Dataset excerpts
---
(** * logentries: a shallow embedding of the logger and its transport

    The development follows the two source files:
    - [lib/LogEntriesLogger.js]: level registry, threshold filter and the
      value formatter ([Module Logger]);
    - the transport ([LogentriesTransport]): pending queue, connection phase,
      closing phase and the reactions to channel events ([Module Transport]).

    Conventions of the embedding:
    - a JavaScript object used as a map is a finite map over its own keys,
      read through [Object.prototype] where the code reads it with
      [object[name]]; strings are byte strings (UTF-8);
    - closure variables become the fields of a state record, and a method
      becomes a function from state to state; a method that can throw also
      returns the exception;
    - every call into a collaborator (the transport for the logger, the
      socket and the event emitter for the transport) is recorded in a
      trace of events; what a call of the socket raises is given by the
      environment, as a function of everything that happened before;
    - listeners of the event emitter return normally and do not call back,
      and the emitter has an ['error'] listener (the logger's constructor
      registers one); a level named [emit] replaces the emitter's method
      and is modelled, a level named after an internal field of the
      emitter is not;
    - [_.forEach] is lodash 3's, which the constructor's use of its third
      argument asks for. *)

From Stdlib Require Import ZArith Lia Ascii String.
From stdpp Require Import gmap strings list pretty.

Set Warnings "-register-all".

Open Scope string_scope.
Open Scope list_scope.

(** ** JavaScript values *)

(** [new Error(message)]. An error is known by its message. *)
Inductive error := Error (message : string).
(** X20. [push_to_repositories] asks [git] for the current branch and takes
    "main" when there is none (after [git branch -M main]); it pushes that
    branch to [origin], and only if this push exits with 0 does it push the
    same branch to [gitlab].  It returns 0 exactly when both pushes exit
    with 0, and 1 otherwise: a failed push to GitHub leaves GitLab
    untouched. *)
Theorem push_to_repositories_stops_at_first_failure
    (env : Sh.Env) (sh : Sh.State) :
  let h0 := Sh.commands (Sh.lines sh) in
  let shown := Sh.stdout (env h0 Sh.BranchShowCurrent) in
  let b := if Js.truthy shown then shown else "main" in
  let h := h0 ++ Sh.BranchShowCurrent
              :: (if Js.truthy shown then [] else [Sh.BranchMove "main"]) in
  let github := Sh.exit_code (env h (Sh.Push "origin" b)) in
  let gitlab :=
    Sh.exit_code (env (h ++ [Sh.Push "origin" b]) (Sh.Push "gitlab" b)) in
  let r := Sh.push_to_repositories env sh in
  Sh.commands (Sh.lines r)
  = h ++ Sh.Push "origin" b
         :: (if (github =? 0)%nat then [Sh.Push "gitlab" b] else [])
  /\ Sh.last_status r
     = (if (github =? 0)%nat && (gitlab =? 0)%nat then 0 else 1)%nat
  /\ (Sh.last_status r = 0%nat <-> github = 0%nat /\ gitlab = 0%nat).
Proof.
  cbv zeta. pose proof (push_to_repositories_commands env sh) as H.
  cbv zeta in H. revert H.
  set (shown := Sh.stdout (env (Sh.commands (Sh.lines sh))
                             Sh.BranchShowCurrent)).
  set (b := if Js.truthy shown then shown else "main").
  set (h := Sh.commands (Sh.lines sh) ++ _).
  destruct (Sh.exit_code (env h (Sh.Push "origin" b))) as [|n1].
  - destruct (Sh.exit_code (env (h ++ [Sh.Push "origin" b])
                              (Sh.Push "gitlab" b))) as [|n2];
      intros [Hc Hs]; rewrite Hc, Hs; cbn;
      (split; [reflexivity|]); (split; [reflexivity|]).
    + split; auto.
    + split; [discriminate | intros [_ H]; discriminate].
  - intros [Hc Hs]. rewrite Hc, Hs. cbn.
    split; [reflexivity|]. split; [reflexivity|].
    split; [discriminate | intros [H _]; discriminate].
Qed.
---
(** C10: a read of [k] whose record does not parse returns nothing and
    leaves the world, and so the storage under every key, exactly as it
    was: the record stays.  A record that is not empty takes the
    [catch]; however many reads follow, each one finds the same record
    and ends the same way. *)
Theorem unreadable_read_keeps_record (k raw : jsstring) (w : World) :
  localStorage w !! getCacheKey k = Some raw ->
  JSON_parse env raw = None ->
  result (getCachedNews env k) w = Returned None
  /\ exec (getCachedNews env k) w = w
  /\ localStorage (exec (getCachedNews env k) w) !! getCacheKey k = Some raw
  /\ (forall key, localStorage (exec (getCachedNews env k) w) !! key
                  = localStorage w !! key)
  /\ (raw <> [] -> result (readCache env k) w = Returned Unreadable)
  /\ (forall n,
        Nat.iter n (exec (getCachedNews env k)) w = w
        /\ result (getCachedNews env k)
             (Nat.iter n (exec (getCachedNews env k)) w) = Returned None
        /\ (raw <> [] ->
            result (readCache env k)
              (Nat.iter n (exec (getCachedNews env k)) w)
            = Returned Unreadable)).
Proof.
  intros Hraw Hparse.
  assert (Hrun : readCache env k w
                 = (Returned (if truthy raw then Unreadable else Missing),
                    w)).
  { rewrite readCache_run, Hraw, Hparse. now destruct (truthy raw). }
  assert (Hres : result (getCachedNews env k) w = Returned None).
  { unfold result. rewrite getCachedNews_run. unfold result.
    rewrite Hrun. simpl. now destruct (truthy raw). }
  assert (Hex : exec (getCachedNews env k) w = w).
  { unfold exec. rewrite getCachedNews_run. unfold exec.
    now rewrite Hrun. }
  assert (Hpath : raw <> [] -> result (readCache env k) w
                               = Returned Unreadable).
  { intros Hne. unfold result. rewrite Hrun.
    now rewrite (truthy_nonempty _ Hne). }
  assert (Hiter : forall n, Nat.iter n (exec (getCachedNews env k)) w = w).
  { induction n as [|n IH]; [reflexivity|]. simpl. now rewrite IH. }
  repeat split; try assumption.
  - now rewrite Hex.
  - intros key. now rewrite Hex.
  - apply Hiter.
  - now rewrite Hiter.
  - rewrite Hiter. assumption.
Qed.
---
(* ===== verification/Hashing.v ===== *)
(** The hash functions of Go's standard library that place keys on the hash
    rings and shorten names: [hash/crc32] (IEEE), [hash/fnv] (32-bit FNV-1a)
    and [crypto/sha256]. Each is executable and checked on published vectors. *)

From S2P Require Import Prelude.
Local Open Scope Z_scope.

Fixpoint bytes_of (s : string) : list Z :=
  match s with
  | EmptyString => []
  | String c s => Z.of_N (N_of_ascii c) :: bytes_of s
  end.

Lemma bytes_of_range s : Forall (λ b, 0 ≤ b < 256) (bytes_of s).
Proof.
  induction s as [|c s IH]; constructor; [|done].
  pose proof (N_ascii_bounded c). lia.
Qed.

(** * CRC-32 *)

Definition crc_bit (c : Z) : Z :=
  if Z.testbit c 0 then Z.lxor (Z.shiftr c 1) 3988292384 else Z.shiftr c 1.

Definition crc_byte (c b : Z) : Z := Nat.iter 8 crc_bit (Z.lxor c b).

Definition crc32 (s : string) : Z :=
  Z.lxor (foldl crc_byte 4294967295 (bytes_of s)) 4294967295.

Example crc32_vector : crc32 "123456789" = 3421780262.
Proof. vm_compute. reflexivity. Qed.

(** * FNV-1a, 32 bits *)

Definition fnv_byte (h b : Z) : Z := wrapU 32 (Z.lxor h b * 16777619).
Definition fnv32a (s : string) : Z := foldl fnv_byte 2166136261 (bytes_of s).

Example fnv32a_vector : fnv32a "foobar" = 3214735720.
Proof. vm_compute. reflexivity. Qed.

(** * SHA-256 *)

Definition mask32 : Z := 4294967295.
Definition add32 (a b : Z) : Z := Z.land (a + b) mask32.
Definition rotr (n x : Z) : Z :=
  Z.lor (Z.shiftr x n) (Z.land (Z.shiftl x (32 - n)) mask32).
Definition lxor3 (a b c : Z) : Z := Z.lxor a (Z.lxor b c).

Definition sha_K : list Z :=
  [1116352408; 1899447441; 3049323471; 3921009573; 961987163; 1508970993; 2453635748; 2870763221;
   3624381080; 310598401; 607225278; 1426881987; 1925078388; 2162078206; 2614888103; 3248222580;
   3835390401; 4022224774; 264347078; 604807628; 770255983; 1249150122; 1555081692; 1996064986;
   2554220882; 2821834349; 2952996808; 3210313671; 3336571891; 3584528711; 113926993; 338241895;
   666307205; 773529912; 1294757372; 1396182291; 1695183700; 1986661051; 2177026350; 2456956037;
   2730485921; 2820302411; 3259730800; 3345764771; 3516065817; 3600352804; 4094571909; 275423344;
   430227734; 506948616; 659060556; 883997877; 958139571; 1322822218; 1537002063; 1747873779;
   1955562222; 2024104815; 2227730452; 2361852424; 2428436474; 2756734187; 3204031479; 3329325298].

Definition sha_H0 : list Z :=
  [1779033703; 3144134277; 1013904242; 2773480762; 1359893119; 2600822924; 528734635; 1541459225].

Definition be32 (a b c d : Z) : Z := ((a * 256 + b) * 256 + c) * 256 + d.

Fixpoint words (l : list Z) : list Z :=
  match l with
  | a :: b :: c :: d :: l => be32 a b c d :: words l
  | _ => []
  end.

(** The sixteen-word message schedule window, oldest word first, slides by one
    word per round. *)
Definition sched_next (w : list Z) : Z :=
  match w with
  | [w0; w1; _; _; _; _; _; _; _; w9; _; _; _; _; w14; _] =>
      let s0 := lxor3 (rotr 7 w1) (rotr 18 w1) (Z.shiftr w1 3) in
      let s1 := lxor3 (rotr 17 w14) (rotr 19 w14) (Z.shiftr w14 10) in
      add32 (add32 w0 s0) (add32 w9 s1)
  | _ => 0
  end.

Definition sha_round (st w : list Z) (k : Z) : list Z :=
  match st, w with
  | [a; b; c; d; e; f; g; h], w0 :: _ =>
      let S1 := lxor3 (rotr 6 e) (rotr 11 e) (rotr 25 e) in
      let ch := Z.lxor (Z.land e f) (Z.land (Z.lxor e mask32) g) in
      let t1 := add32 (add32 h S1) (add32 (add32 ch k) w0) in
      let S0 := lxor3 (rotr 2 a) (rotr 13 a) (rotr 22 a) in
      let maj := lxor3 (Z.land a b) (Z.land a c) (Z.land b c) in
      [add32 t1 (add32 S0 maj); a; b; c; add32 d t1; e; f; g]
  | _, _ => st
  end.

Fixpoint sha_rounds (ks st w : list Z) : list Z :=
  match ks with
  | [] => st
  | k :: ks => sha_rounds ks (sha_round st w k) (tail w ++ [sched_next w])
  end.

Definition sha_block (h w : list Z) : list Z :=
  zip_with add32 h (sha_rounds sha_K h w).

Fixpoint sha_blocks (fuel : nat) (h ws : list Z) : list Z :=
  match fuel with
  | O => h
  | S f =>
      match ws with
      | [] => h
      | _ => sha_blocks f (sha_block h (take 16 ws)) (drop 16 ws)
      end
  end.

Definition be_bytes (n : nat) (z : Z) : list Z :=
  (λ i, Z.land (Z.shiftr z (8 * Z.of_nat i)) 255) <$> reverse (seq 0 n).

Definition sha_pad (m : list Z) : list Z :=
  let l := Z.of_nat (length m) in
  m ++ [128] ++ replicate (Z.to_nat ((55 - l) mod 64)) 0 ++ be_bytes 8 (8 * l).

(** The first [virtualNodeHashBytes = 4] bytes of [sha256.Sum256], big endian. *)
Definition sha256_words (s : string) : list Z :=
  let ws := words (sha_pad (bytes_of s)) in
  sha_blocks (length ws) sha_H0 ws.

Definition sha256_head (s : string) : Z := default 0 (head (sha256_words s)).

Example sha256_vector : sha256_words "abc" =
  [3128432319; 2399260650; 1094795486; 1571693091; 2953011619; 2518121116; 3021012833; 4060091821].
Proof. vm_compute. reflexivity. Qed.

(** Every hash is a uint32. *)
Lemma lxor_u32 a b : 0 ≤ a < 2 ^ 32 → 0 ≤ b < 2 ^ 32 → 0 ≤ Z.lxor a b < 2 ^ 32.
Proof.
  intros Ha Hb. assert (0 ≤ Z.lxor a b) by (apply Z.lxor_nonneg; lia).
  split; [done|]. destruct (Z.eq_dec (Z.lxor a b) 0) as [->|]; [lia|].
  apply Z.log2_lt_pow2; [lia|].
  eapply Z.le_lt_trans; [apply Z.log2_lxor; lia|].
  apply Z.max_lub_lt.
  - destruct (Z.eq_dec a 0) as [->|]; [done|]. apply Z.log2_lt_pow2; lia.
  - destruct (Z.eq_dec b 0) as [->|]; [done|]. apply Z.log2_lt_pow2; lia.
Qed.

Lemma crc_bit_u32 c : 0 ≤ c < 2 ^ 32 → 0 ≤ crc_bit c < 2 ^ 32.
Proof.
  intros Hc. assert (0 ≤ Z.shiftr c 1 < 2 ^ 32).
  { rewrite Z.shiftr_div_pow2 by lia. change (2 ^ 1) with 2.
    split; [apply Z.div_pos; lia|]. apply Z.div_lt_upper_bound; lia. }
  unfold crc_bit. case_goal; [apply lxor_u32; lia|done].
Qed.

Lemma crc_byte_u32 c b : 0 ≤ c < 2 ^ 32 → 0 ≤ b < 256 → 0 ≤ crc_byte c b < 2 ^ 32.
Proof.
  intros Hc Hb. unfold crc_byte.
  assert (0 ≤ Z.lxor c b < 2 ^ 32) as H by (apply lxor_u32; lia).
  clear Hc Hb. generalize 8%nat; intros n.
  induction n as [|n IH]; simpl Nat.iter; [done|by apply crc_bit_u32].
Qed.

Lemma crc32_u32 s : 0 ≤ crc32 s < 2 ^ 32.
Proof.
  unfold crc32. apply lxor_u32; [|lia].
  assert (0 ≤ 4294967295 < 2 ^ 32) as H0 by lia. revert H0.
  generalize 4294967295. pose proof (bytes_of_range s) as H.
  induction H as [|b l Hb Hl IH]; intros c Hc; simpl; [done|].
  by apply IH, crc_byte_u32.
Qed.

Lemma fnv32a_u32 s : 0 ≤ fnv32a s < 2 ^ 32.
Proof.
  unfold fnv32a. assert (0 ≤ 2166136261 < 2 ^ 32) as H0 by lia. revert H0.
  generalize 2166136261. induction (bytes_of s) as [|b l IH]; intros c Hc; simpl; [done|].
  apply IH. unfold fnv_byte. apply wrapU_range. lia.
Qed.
---
### PROBLEM REQUIREMENTS:
Of the entries above, repeat exactly the lines from the line with "if Z.testbit c" through the line with "[1116352408; 1899447441; 3049323471;", both of them included.

### YOUR SOLUTION:
  if Z.testbit c 0 then Z.lxor (Z.shiftr c 1) 3988292384 else Z.shiftr c 1.

Definition crc_byte (c b : Z) : Z := Nat.iter 8 crc_bit (Z.lxor c b).

Definition crc32 (s : string) : Z :=
  Z.lxor (foldl crc_byte 4294967295 (bytes_of s)) 4294967295.

Example crc32_vector : crc32 "123456789" = 3421780262.
Proof. vm_compute. reflexivity. Qed.

(** * FNV-1a, 32 bits *)

Definition fnv_byte (h b : Z) : Z := wrapU 32 (Z.lxor h b * 16777619).
Definition fnv32a (s : string) : Z := foldl fnv_byte 2166136261 (bytes_of s).

Example fnv32a_vector : fnv32a "foobar" = 3214735720.
Proof. vm_compute. reflexivity. Qed.

(** * SHA-256 *)

Definition mask32 : Z := 4294967295.
Definition add32 (a b : Z) : Z := Z.land (a + b) mask32.
Definition rotr (n x : Z) : Z :=
  Z.lor (Z.shiftr x n) (Z.land (Z.shiftl x (32 - n)) mask32).
Definition lxor3 (a b c : Z) : Z := Z.lxor a (Z.lxor b c).

Definition sha_K : list Z :=
  [1116352408; 1899447441; 3049323471; 3921009573; 961987163; 1508970993; 2453635748; 2870763221;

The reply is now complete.